# What this task involves:
Comb the records below for the string "congruence" and copy each line where it turns up.
Content starts
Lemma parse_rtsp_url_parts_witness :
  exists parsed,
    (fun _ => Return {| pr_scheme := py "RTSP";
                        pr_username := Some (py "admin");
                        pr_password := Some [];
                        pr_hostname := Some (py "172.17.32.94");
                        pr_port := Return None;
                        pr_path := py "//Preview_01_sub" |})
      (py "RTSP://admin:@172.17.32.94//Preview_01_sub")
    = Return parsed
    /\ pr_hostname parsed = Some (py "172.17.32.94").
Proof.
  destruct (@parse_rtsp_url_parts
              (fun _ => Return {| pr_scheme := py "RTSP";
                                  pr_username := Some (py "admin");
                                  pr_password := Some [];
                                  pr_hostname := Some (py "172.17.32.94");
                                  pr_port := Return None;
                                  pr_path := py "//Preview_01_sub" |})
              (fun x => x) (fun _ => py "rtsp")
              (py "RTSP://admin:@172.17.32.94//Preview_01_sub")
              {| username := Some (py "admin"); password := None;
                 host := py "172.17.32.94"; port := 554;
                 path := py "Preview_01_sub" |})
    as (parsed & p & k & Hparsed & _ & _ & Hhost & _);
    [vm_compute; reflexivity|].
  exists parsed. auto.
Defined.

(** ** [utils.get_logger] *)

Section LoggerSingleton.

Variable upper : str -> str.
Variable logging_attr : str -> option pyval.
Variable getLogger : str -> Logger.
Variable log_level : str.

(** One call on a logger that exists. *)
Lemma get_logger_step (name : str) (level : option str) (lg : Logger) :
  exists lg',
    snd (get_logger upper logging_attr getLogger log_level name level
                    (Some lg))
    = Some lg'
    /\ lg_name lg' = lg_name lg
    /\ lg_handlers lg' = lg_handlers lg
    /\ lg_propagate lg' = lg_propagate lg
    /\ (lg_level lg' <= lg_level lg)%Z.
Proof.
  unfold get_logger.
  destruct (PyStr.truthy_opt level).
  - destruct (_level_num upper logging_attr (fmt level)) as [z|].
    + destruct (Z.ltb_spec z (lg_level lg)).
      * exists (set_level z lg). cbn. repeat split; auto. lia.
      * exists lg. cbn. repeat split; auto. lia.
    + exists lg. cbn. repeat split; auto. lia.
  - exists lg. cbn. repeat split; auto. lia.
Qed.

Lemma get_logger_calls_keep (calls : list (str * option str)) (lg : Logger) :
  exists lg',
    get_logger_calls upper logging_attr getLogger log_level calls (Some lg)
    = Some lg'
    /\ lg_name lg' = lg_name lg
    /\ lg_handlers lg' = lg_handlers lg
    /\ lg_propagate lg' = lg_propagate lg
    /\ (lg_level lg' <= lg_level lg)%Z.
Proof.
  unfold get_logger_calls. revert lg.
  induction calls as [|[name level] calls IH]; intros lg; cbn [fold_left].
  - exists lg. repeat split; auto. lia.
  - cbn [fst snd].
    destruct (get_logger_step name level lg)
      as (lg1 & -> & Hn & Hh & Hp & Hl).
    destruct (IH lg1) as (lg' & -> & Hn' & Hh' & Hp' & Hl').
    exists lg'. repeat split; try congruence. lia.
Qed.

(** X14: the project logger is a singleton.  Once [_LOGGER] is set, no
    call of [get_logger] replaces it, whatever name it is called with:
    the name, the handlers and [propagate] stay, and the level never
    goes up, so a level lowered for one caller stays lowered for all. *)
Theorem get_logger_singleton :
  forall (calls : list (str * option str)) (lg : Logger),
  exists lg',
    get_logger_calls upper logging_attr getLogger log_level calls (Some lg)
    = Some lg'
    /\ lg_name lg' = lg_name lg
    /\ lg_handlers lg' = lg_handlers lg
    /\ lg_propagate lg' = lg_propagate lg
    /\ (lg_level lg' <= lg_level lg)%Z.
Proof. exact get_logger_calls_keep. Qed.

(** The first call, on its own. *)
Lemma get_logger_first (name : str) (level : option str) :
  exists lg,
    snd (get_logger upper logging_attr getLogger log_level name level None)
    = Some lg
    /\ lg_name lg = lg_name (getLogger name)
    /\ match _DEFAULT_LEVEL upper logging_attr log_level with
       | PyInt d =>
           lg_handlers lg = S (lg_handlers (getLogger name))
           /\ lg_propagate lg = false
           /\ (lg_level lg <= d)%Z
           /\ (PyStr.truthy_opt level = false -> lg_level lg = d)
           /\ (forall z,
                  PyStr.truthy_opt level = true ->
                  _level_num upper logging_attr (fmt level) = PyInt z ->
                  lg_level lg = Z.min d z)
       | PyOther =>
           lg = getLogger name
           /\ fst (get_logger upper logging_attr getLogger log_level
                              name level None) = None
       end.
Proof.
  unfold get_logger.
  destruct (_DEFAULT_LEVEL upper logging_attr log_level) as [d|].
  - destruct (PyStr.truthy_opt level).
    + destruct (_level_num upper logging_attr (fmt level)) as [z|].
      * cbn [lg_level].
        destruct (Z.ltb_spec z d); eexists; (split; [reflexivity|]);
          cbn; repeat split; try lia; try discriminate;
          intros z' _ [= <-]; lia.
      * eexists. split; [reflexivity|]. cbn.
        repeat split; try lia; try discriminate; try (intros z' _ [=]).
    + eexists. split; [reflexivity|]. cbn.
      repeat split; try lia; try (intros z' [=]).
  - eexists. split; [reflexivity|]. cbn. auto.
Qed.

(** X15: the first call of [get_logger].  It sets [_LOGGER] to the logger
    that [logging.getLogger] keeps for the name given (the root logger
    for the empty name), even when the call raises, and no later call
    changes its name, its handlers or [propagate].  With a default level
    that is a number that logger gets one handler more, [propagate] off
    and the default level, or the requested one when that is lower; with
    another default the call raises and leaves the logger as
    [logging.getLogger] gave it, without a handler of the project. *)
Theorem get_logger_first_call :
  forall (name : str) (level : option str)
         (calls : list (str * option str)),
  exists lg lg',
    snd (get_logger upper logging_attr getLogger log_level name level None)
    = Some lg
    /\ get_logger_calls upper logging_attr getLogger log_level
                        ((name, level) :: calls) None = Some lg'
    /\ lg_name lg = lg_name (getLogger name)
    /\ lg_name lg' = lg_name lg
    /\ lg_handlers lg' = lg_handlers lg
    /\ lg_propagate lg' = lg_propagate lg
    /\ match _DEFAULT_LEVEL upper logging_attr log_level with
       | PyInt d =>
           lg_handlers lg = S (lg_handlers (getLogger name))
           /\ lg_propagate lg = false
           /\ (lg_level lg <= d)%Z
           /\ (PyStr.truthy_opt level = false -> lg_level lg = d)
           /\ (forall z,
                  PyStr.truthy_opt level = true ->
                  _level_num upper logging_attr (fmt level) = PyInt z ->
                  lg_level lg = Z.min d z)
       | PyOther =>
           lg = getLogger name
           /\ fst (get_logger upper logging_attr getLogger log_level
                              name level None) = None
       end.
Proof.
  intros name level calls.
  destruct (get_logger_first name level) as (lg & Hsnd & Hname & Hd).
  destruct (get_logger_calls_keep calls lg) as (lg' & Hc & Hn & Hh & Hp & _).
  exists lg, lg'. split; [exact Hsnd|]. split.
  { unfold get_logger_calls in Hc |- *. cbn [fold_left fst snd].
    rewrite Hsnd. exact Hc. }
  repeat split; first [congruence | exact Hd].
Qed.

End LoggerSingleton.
Content ends
Content starts
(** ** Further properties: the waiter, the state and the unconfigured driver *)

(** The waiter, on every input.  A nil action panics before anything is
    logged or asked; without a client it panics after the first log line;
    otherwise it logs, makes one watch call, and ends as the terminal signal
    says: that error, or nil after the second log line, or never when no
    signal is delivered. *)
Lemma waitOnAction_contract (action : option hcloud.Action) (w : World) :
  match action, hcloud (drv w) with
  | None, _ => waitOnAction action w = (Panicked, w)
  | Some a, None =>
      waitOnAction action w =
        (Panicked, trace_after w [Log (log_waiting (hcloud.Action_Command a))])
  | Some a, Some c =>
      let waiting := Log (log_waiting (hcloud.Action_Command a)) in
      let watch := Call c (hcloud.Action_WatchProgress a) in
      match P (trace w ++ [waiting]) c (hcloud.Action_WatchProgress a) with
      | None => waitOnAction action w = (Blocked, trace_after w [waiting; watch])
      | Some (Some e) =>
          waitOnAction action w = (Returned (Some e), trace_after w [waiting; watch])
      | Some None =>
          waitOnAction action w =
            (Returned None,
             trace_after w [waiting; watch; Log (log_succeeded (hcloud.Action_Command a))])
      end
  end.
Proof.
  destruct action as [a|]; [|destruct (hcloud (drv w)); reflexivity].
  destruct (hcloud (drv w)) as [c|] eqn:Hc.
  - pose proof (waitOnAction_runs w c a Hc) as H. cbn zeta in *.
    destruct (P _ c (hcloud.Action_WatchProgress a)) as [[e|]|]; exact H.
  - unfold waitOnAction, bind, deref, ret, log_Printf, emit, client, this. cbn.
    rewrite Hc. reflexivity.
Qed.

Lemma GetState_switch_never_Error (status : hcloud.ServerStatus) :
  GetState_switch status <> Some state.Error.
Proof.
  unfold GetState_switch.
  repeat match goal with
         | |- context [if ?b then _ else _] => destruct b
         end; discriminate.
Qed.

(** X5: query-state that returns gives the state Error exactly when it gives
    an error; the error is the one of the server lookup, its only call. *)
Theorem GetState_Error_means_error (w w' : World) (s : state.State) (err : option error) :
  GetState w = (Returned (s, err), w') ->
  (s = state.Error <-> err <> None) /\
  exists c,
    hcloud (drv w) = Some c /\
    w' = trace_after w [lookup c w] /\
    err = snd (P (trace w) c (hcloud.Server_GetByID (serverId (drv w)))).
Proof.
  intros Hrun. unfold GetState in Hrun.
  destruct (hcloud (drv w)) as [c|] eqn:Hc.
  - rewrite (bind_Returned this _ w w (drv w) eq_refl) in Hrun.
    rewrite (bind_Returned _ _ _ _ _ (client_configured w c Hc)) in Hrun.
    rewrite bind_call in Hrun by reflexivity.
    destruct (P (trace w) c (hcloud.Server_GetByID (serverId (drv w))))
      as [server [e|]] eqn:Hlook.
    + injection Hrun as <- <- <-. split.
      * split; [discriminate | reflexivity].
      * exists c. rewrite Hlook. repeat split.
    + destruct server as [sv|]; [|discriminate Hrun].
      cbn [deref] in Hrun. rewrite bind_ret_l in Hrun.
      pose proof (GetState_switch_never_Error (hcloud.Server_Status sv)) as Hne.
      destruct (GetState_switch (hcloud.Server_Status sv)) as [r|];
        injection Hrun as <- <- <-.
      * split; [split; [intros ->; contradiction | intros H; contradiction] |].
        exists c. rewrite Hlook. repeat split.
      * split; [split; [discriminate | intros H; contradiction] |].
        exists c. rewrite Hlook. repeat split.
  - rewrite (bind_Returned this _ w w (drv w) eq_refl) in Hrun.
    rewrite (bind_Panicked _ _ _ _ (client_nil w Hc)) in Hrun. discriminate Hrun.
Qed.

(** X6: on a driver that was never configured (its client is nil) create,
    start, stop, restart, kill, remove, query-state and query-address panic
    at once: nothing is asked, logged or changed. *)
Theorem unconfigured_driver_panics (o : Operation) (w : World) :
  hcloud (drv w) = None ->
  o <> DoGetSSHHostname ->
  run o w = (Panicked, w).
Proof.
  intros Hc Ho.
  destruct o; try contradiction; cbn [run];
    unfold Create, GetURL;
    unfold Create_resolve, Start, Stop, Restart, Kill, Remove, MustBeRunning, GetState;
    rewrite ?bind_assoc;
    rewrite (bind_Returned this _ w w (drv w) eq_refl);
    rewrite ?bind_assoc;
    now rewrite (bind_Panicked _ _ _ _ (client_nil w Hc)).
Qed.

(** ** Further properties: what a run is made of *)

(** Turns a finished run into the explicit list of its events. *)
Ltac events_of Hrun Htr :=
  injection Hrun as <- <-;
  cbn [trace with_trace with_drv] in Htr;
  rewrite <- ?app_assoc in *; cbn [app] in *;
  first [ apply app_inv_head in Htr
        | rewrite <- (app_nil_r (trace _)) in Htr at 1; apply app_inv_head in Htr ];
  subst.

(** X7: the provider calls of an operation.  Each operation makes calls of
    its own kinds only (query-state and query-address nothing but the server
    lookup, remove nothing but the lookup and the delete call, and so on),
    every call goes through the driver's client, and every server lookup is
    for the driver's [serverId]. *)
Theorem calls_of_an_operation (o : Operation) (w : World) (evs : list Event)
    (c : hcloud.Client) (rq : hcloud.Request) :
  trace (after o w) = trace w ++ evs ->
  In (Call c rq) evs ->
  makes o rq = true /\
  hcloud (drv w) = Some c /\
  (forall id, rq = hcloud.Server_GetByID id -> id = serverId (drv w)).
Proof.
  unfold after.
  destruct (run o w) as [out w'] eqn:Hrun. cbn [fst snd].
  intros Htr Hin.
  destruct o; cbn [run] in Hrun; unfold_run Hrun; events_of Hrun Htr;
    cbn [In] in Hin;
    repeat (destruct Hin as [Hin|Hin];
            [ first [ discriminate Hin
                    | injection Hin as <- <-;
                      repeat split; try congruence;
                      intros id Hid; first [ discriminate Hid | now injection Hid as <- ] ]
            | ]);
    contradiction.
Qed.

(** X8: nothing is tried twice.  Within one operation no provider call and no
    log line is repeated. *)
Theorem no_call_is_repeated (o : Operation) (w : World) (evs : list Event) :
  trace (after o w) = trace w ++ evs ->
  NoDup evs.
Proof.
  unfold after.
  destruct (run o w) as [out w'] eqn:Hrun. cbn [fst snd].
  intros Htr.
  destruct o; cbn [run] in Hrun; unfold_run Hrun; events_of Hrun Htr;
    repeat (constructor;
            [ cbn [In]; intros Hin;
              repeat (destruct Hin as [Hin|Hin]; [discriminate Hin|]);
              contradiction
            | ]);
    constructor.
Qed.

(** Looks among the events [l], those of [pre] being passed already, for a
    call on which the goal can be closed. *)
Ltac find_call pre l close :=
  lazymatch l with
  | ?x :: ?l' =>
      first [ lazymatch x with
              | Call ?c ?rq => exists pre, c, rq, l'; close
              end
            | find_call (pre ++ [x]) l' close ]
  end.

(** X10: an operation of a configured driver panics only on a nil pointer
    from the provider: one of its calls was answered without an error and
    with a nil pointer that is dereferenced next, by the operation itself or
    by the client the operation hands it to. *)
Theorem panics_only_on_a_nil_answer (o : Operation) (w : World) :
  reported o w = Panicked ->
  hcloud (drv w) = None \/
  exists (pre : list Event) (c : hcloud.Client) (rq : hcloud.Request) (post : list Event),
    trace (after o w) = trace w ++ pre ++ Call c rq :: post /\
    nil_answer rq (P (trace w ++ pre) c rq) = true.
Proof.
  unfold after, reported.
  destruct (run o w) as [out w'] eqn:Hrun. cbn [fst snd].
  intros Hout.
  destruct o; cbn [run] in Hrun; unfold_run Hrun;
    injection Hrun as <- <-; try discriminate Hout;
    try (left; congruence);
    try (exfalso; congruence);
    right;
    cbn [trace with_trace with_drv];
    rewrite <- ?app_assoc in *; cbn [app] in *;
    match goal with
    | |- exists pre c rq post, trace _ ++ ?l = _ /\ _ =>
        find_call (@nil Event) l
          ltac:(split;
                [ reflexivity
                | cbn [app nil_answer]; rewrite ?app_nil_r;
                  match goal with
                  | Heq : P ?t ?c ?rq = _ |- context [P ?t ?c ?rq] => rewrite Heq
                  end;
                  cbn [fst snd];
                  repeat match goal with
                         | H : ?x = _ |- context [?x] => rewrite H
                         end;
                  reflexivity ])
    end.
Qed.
Content ends
# Solution to this problem:
    exists lg'. repeat split; try congruence. lia.
  repeat split; first [congruence | exact Hd].
                      repeat split; try congruence;
    try (left; congruence);
    try (exfalso; congruence);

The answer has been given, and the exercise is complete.